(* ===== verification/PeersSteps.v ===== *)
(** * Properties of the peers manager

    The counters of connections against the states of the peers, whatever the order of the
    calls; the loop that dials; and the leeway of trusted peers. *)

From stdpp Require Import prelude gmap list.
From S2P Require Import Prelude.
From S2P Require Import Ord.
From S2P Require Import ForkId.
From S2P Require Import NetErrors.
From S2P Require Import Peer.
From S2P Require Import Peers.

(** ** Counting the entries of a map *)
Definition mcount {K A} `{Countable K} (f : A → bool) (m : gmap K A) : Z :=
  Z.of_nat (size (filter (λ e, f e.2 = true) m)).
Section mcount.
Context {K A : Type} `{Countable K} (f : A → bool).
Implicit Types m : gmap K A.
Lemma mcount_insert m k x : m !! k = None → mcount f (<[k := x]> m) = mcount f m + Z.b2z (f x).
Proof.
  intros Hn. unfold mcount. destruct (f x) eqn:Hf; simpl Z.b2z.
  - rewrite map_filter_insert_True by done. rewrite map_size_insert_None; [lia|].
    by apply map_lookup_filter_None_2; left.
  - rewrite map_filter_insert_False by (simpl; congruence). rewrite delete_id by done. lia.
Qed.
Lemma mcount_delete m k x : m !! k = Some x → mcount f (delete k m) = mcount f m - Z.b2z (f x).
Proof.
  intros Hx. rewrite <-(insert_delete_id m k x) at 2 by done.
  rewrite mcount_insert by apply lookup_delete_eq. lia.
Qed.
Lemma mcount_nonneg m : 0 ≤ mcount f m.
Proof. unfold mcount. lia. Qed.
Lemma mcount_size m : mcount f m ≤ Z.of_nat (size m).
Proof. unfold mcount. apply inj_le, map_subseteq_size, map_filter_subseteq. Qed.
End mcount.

# PROBLEM REQUIREMENTS
Starting at the line that contains "The counters of", quote each remaining line of the entries above, unchanged.

# RESULT FOR THIS TASK
    The counters of connections against the states of the peers, whatever the order of the
    calls; the loop that dials; and the leeway of trusted peers. *)

From stdpp Require Import prelude gmap list.
From S2P Require Import Prelude.
From S2P Require Import Ord.
From S2P Require Import ForkId.
From S2P Require Import NetErrors.
From S2P Require Import Peer.
From S2P Require Import Peers.

(** ** Counting the entries of a map *)
Definition mcount {K A} `{Countable K} (f : A → bool) (m : gmap K A) : Z :=
  Z.of_nat (size (filter (λ e, f e.2 = true) m)).
Section mcount.
Context {K A : Type} `{Countable K} (f : A → bool).
Implicit Types m : gmap K A.
Lemma mcount_insert m k x : m !! k = None → mcount f (<[k := x]> m) = mcount f m + Z.b2z (f x).
Proof.
  intros Hn. unfold mcount. destruct (f x) eqn:Hf; simpl Z.b2z.
  - rewrite map_filter_insert_True by done. rewrite map_size_insert_None; [lia|].
    by apply map_lookup_filter_None_2; left.
  - rewrite map_filter_insert_False by (simpl; congruence). rewrite delete_id by done. lia.
Qed.
Lemma mcount_delete m k x : m !! k = Some x → mcount f (delete k m) = mcount f m - Z.b2z (f x).
Proof.
  intros Hx. rewrite <-(insert_delete_id m k x) at 2 by done.
  rewrite mcount_insert by apply lookup_delete_eq. lia.
Qed.
Lemma mcount_nonneg m : 0 ≤ mcount f m.
Proof. unfold mcount. lia. Qed.
Lemma mcount_size m : mcount f m ≤ Z.of_nat (size m).
Proof. unfold mcount. apply inj_le, map_subseteq_size, map_filter_subseteq. Qed.
End mcount.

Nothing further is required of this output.